Hepatitis C is a blood borne virus and a major cause of liver disease and liver cancer. Around 150m people globally are estimated to suffer from the virus and in the UK, and many developed countries, people who inject drugs are at the biggest risk.
Of the 150,000 people with chronic hepatitis C in the UK, over 85% are current or former intravenous drug users. And about 40% of people who inject drugs are chronically infected with Hep C, compared to only 1% infected with HIV.
To prevent Hep C and its related liver disease, it’s clear we need to manage and prevent the disease among people who inject drugs.

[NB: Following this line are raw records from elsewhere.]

(** * parse_oif: slices and metadata of an OIF container written to a
    directory tree

    A shallow embedding of [parse_oif.py].  Pure helpers ([z_to_string],
    [scale_bit_image]) are Rocq functions; the script itself runs in a
    state-and-exception monad over a [world] made of a file system, the
    operator's pending answers on standard input and a log of what the
    process did.

    Conventions:
    - Python [str] values are [string]s (byte sequences); string order is
      [String.compare], which is the code-point order of Python on UTF-8.
    - Indices and lengths that come from [range], [enumerate] and [len] are
      [nat]; other Python integers are [Z].
    - A Python [float] that is only stored and printed (a number of the
      descriptor or of the settings) is the rational it stands for ([Q]).
      The arithmetic of the rescale is binary64, as numpy and the
      interpreter do it: round to nearest, ties to even ([F64], over the
      Standard Library's [SpecFloat]). [scale_bit_image] is the same
      formula read in exact arithmetic, for the statements that ask for
      it. *)

From Stdlib Require Import ZArith QArith Qpower Ascii String List Lia SpecFloat.
From stdpp Require Import gmap strings list fin_maps sorting.

Set Warnings "-register-all".

(* ===================================================================== *)
(** * Strings *)
(* ===================================================================== *)

Module Str.

(** [s * n] on a Python string. *)
Fixpoint repeat (s : string) (n : nat) : string :=
  match n with
  | O => ""
  | S n' => s +:+ repeat s n'
  end.

(** One decimal digit; only called below ten. *)
Definition digit_char (d : nat) : ascii :=
  match d with
  | 0 => "0" | 1 => "1" | 2 => "2" | 3 => "3" | 4 => "4"
  | 5 => "5" | 6 => "6" | 7 => "7" | 8 => "8" | _ => "9"
  end%char.

Fixpoint decimal (fuel n : nat) : string :=
  match fuel with
  | O => ""
  | S fuel' =>
      if n <? 10 then String (digit_char n) ""
      else decimal fuel' (n / 10) +:+ String (digit_char (n mod 10)) ""
  end.

(** [str(n)] for a non-negative Python integer. *)
Definition str (n : nat) : string := decimal (S n) n.

(** [s.startswith(p)] and [s.endswith(p)]. *)
Definition startswith (s p : string) : bool := String.prefix p s.

Definition endswith (s p : string) : bool :=
  String.prefix (String.rev p) (String.rev s).

Definition lower_char (c : ascii) : ascii :=
  let n := nat_of_ascii c in
  if (65 <=? n) && (n <=? 90) then ascii_of_nat (n + 32) else c.

(** [s.lower()], on the ASCII letters. *)
Fixpoint lower (s : string) : string :=
  match s with
  | "" => ""
  | String c s' => String (lower_char c) (lower s')
  end.

(** [s1 < s2] on Python strings. *)
Definition lt (s1 s2 : string) : Prop := String.compare s1 s2 = Lt.
(** X2.  A destroyed creature and a retired projectile are no longer drawn.
    While a projectile is updated in a scene without repeated child, no
    child is added; if the projectile is retired its mesh is no longer a
    child; and if a creature's bundle was pushed on the cleanup queue, the
    creature's body, eyes and light are no longer children. *)
Theorem removed_objects_leave_the_scene
        (projectile : Projectile) (w : World) (children : list nat) :
  sceneRef w = Some children -> NoDup children ->
  exists children',
    sceneRef (snd (stepProjectile projectile w)) = Some children' /\
    NoDup children' /\ incl children' children /\
    (fst (fst (stepProjectile projectile w)) = false ->
     ~ In (mesh_id (mesh projectile)) children') /\
    (forall creature,
        cleanupQueueRef (snd (stepProjectile projectile w)) =
          cleanupQueueRef w ++ [bundleOf creature] ->
        ~ In (mesh_id (body creature)) children' /\
        ~ In (mesh_id (leftEye creature)) children' /\
        ~ In (mesh_id (rightEye creature)) children' /\
        ~ In (light_id (light creature)) children').
Proof.
  intros Hs Hnd.
  assert (Hscan : exists c1,
             sceneRef (snd (scanCreatures (setFromObject (mesh (advance projectile)))
                                          (List.length (creaturesRef w)) w)) = Some c1 /\
             NoDup c1 /\ incl c1 children /\
             (forall creature,
                 cleanupQueueRef (snd (scanCreatures (setFromObject (mesh (advance projectile)))
                                                     (List.length (creaturesRef w)) w)) =
                   cleanupQueueRef w ++ [bundleOf creature] ->
                 forall g, In g [light_id (light creature); mesh_id (rightEye creature);
                                 mesh_id (leftEye creature); mesh_id (body creature)] ->
                           ~ In g c1)).
  { destruct (scanCreatures_spec (setFromObject (mesh (advance projectile)))
                (List.length (creaturesRef w)) w (Nat.le_refl _))
      as [[_ [Hw _]]|[_ [i [c [_ [_ [_ [_ Hw]]]]]]]]; rewrite Hw.
    - exists children. repeat split; try assumption; [apply incl_refl|].
      intros creature Hq. exfalso.
      apply (f_equal (@List.length CleanupItem)) in Hq.
      rewrite length_app in Hq. cbn in Hq. lia.
    - destruct (destroyCreature_scene i c w children Hs Hnd) as [c1 [H1 [N1 [I1 G1]]]].
      exists c1. repeat split; try assumption.
      intros creature Hq. rewrite destroyCreature_queue in Hq.
      apply app_inv_head in Hq. injection Hq as Hb Hl Hr Hli.
      rewrite <- Hb, <- Hl, <- Hr, <- Hli. exact G1. }
  destruct Hscan as [c1 [H1 [N1 [I1 G1]]]].
  pose proof (stepProjectile_verdict projectile w) as Hv.
  pose proof (stepProjectile_unfold projectile w) as E. cbv zeta in E.
  rewrite E in *. clear E.
  destruct (_ || _ || _); cbn [fst snd negb] in *.
  - destruct (scene_remove_keeps (mesh_id (mesh (advance projectile))) _ c1 [] H1 N1)
      as [c2 [H2 [N2 [I2 G2]]]]; [intros g []|].
    exists c2. cbn [sceneRef cleanupQueueRef set_disposed].
    split; [exact H2|]. split; [exact N2|].
    split; [intros x Hx; apply I1, I2, Hx|].
    split.
    + intros _. apply (G2 (mesh_id (mesh (advance projectile)))). now left.
    + intros creature Hq. rewrite scene_remove_queue in Hq.
      specialize (G1 creature Hq).
      repeat split; intro Hin; apply I2 in Hin; revert Hin; apply G1; cbn; tauto.
  - exists c1. split; [exact H1|]. split; [exact N1|]. split; [exact I1|].
    split; [discriminate|].
    intros creature Hq. specialize (G1 creature Hq).
    repeat split; apply G1; cbn; tauto.
Qed.

Lemma mapi_from_length {A B : Type} (f : nat -> A -> B) (i : nat) (l : list A) :
  List.length (mapi_from f i l) = List.length l.
Proof. revert i. induction l as [|a l IH]; intro i; cbn; [reflexivity|now rewrite IH]. Qed.

Lemma updateCreatures_frame (w : World) :
  projectilesRef (updateCreatures w) = projectilesRef w /\
  sceneRef (updateCreatures w) = sceneRef w /\
  wallsRef (updateCreatures w) = wallsRef w /\
  mapDataRef (updateCreatures w) = mapDataRef w /\
  playerRef (updateCreatures w) = playerRef w /\
  List.length (creaturesRef (updateCreatures w)) = List.length (creaturesRef w).
Proof.
  unfold updateCreatures. destruct (mapDataRef w) as [[[grid|]]|] eqn:E; cbn; rewrite ?E;
    repeat split; try reflexivity.
  apply mapi_from_length.
Qed.

Lemma processCleanupQueue_frame (w : World) :
  projectilesRef (processCleanupQueue w) = projectilesRef w /\
  sceneRef (processCleanupQueue w) = sceneRef w /\
  creaturesRef (processCleanupQueue w) = creaturesRef w /\
  playerRef (processCleanupQueue w) = playerRef w.
Proof. unfold processCleanupQueue. destruct (cleanupQueueRef w); now repeat split. Qed.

Traditional harm reduction interventions
Currently, programmes to prevent Hep C transmission among people who inject drugs generally centre on needle and syringe schemes, which increases use of sterile equipment and lowers the risk of needle sharing, and opiate substitution treatment, which can reduce how often someone injects.
In the UK there has been considerable investment in both harm reduction measures – and it’s estimated that about half of injecting drug users may be on one intervention or the other. And evidence on the effectiveness of these strategies suggest that either can reduce Hep C transmission by about 50%, but combining them could reduce Hep C risk by 80%.
Our previous modelling work suggests that scaling up traditional harm reduction interventions can reduce the Hep C burden among people who inject drugs. For example, if current harm reduction measures] were removed, then over 80% of these drug users could have been chronically infected with Hep C, instead of the 40% seen today.